# About this task
Copy nothing from the entries below except the lines from the one containing "Iteration.v" through the one containing "(** Any relation", and copy those exactly.

# Data to examine
------------------------------------------------
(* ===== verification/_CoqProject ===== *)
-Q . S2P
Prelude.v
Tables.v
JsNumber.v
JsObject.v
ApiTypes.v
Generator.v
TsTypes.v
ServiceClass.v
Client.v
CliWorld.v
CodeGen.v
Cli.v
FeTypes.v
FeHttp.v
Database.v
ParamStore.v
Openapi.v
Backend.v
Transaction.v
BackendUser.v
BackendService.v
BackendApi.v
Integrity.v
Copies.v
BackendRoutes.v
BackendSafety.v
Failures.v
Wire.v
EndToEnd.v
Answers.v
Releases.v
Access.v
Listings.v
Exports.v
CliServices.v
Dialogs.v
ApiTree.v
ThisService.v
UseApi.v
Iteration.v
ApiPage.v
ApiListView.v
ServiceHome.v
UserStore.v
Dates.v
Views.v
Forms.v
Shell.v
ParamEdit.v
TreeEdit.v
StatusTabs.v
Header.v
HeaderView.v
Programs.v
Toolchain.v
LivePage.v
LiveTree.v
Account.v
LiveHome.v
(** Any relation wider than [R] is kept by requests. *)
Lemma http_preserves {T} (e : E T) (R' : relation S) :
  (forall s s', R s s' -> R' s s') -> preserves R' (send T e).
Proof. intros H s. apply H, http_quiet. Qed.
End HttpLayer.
------------------------------------------------
# Response area
Iteration.v
ApiPage.v
ApiListView.v
ServiceHome.v
UserStore.v
Dates.v
Views.v
Forms.v
Shell.v
ParamEdit.v
TreeEdit.v
StatusTabs.v
Header.v
HeaderView.v
Programs.v
Toolchain.v
LivePage.v
LiveTree.v
Account.v
LiveHome.v
(** Any relation wider than [R] is kept by requests. *)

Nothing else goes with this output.